# [Task inputs]
(* ===== verification/CreateNode.v ===== *)
(** * Creating one Peer

    A creation of [runJoin], from the reservation to the acknowledgement:
    [acquireAgentWithPlacement] ([runner.go]), [createReservedNode]
    ([agent_capacity.go]) and [createOnAgent] ([create_retry.go]), on the shared
    inventory of [Inventory].  Each use of the inventory is one step; between two
    steps other goroutines run.  What the procedure does not decide is its
    [input]: the clock, the reply to the HTTP call, the outcome of recording the
    Agent and of the profile gate, and which branch of a [select] is ready. *)
From Stdlib Require Import ZArith Lia.
From stdpp Require Import strings list gmap.
From S2P Require Import Prelude.
From S2P Require Import GoStd.
From S2P Require Import Attacks.
From S2P Require Import GossipSubConfig.
From S2P Require Import NodeConfig.
From S2P Require Import AgentModel.
From S2P Require Import Inventory.
Open Scope Z_scope.

(** ** The reply of an Agent

    What [callAgent] returns for [POST /api/v1/nodes]: the decoded record, an
    [uncertainNodeCreateError] ([transport] when [retryableCreateTransport] holds
    of it), [errAgentCapacityReached], an [agentAdmissionDeferredError], or an
    error of a request that was not admitted. *)
Inductive reply :=
| Acknowledged (n : Node.t)
| Uncertain (transport : bool)
| CapacityReached
| Deferred (after : Z)
| Refused.

(** The error of [createOnAgent], as [createReservedNode] tells them apart. *)
Inductive createErr := CanceledErr | UncertainErr | DeferredErr (after : Z) | CapacityErr | OtherErr.

Definition createAcknowledgementMatches (n : Node.t) (r : CreateNodeRequest.t) (id : string)
    (strict : bool) : bool :=
  let matches got want := bool_decide (got = want) || (negb strict && empty got) in
  matches (Node.ID n) (CreateNodeRequest.ID r) && matches (Node.RunID n) (CreateNodeRequest.RunID r) &&
  matches (Node.AgentID n) id && matches (Node.Group n) (CreateNodeRequest.Group r) &&
  ((Node.Generation n =? CreateNodeRequest.Generation r) || (negb strict && (Node.Generation n =? 0))).

(** [attempts]: an Agent that replays creations is asked again. *)
Definition attempts (a : Agent.t) : nat :=
  if Agent.CreateReplay a && negb (IsZero (Agent.StartedAt a)) then 3 else 1.

(** [profileCreateRequest] changes the configuration and the revision. *)
Definition withProfile (config : NodeConfig.t) (revision : Z) (r : CreateNodeRequest.t) :
    CreateNodeRequest.t :=
  CreateNodeRequest.mk (CreateNodeRequest.AgentStartedAt r) (CreateNodeRequest.PeerNetworkID r)
    (CreateNodeRequest.NetworkMutable r) revision (CreateNodeRequest.ExperimentStartedAt r)
    (CreateNodeRequest.ID r) (CreateNodeRequest.RunID r) (CreateNodeRequest.Generation r)
    (CreateNodeRequest.Group r) (CreateNodeRequest.Role r) (CreateNodeRequest.Type_ r)
    (CreateNodeRequest.Profile r) (CreateNodeRequest.Seed r) config (CreateNodeRequest.Lifetime r).

(** ** The procedure

    Where the goroutine is.  [Attempt a r n uncertain]: about to make the [n]-th
    call for the effective request [r]; [uncertain] is [last != nil]. *)
Inductive next := ToAcquire | ToWait | Fail (message : string).
Inductive outcome := Created | Failed (message : string) | Unconfirmed.
Inductive pc :=
| Acquire
| Check (a : Agent.t)
| Remember (a : Agent.t)
| Profile (a : Agent.t)
| Recheck (a : Agent.t) (r : CreateNodeRequest.t)
| Attempt (a : Agent.t) (r : CreateNodeRequest.t) (n : nat) (uncertain : bool)
| Backoff (a : Agent.t) (r : CreateNodeRequest.t) (n : nat)
| Record_ (a : Agent.t) (r : CreateNodeRequest.t) (n : Node.t)
| Settle (a : Agent.t) (e : createErr)
| Release_ (k : next)
| Wait
| Done (o : outcome).

(** [ctxDone]: the context has an error; [calls]: the calls made, latest last. *)
Record config := mkConfig {
  at_ : pc; inventory : state; ctxDone : bool; calls : list (Agent.t * reply) }.

Definition goto (p : pc) (c : config) : config := mkConfig p (inventory c) (ctxDone c) (calls c).
Definition withInventory (s : state) (c : config) : config :=
  mkConfig (at_ c) s (ctxDone c) (calls c).
Definition called (a : Agent.t) (r : reply) (interrupted : bool) (c : config) : config :=
  mkConfig (at_ c) (inventory c) (ctxDone c || interrupted) (calls c ++ [(a, r)]).

Record input := mkInput {
  now : Time; t1 : Time; t2 : Time; order : list string;
  remembered : bool;                       (* [rememberRunAgent] succeeded *)
  profile : option (NodeConfig.t * Z);     (* [None]: the gate or an overlay failed *)
  answer : reply;
  interrupted : bool;                      (* the context ended during the call *)
  timer : bool }.                          (* the timer fired before the context ended *)

(** [available()] *)
Definition available (now : Time) (a : Agent.t) (s : state) : bool :=
  match agents s !! Agent.ID a with
  | Some current =>
      negb (Agent.Disabled current) && agentIsOnline current now &&
      negb (now <? timeAt (agentAdmissionUntil s) (Agent.ID a)) &&
      (Agent.StartedAt current =? Agent.StartedAt a) &&
      bool_decide (Agent.URL current = Agent.URL a)
  | None => false
  end.

(** The identity check before a replay. *)
Definition sameInstance (a : Agent.t) (s : state) : bool :=
  match agents s !! Agent.ID a with
  | Some current => (Agent.StartedAt current =? Agent.StartedAt a) &&
                    bool_decide (Agent.URL current = Agent.URL a)
  | None => false
  end.

Section create.
Context `{PeerCodec} (encodeTopics : list string → string).
(** The request of the join, its pinned Agent and its generator. *)
Context (request : CreateNodeRequest.t) (targetAgentID : string) (draw : option (nat → nat)).

Definition k : string := CreateNodeRequest.ID request.

(** One round of [acquireAgentWithPlacement]. *)
Definition acquire (i : input) (c : config) : config :=
  if ctxDone c then goto (Done (Failed "context")) c
  else
    match tryReserve (t1 i) (t2 i) (now i) (order i) k targetAgentID draw (inventory c) with
    | (Ok (a, true), s) => goto (Check a) (withInventory s c)
    | (_, s) => withInventory s c
    end.

(** The error [createOnAgent] returns for a reply that is not retried. *)
Definition errorOf (uncertain : bool) (r : reply) : createErr :=
  if uncertain then UncertainErr
  else match r with
       | Uncertain _ | Acknowledged _ => UncertainErr
       | CapacityReached => CapacityErr
       | Deferred after => DeferredErr after
       | Refused => OtherErr
       end.

(** One round of the loop of [createOnAgent]. *)
Definition attempt (i : input) (a : Agent.t) (r : CreateNodeRequest.t) (n : nat)
    (uncertain : bool) (c : config) : config :=
  if ctxDone c then goto (Settle a (if uncertain then UncertainErr else CanceledErr)) c
  else if (1 <? n)%nat && negb (sameInstance a (inventory c)) then goto (Settle a UncertainErr) c
  else
    let c := called a (answer i) (interrupted i) c in
    match answer i with
    | Acknowledged node =>
        if createAcknowledgementMatches node r (Agent.ID a) (1 <? attempts a)%nat
        then goto (Record_ a r node) c
        else goto (Settle a UncertainErr) c
    | Uncertain true =>
        if (n =? attempts a)%nat || ctxDone c then goto (Settle a (errorOf uncertain (answer i))) c
        else goto (Backoff a r n) c
    | reply => goto (Settle a (errorOf uncertain reply)) c
    end.

(** After [createOnAgent] failed. *)
Definition settle (i : input) (a : Agent.t) (e : createErr) (c : config) : config :=
  match e with
  | UncertainErr =>
      goto (Done Unconfirmed)
        (withInventory (retainUncertainCreate request (Agent.ID a) (inventory c)) c)
  | DeferredErr after =>
      goto (Release_ ToAcquire)
        (withInventory (deferAgentAdmission (now i) a after (inventory c)) c)
  | CapacityErr => goto (Release_ ToWait) c
  | CanceledErr | OtherErr => goto (Release_ (Fail "create node")) c
  end.

Definition resume (n : next) : pc :=
  match n with ToAcquire => Acquire | ToWait => Wait | Fail m => Done (Failed m) end.

Definition advance (i : input) (c : config) : config :=
  match at_ c with
  | Acquire => acquire i c
  | Check a =>
      goto (if available (now i) a (inventory c) then Remember a else Release_ ToAcquire) c
  | Remember a => goto (if remembered i then Profile a else Release_ (Fail "remember")) c
  | Profile a =>
      goto (match profile i with
            | Some (config, revision) => Recheck a (withProfile config revision request)
            | None => Release_ (Fail "profile")
            end) c
  | Recheck a r =>
      goto (if available (now i) a (inventory c) then Attempt a r 1 false
            else Release_ ToAcquire) c
  | Attempt a r n uncertain => attempt i a r n uncertain c
  | Backoff a r n => goto (if timer i then Attempt a r (S n) true else Settle a UncertainErr) c
  | Record_ a r node =>
      let '(created, s) :=
        recordCreatedNode encodeTopics (now i) r (Agent.ID a) node (Some (Agent.StartedAt a))
          (inventory c) in
      goto (if created then Done Created else Release_ (Fail "changed instance"))
        (withInventory s c)
  | Settle a e => settle i a e c
  | Release_ n => goto (resume n) (withInventory (releaseReservation k (inventory c)) c)
  | Wait => goto (if timer i then Acquire else Done (Failed "context")) c
  | Done _ => c
  end.

Definition begin (s : state) : config := mkConfig Acquire s false [].
End create.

# [Requirement]
From the listing above, the lines starting with the one that has "if (n =? attempts" and running through the one that has "goto (if available (now i) a (inventory c) then Remember" should be copied exactly, ends included.

# [Exercise answer]
        if (n =? attempts a)%nat || ctxDone c then goto (Settle a (errorOf uncertain (answer i))) c
        else goto (Backoff a r n) c
    | reply => goto (Settle a (errorOf uncertain reply)) c
    end.

(** After [createOnAgent] failed. *)
Definition settle (i : input) (a : Agent.t) (e : createErr) (c : config) : config :=
  match e with
  | UncertainErr =>
      goto (Done Unconfirmed)
        (withInventory (retainUncertainCreate request (Agent.ID a) (inventory c)) c)
  | DeferredErr after =>
      goto (Release_ ToAcquire)
        (withInventory (deferAgentAdmission (now i) a after (inventory c)) c)
  | CapacityErr => goto (Release_ ToWait) c
  | CanceledErr | OtherErr => goto (Release_ (Fail "create node")) c
  end.

Definition resume (n : next) : pc :=
  match n with ToAcquire => Acquire | ToWait => Wait | Fail m => Done (Failed m) end.

Definition advance (i : input) (c : config) : config :=
  match at_ c with
  | Acquire => acquire i c
  | Check a =>
      goto (if available (now i) a (inventory c) then Remember a else Release_ ToAcquire) c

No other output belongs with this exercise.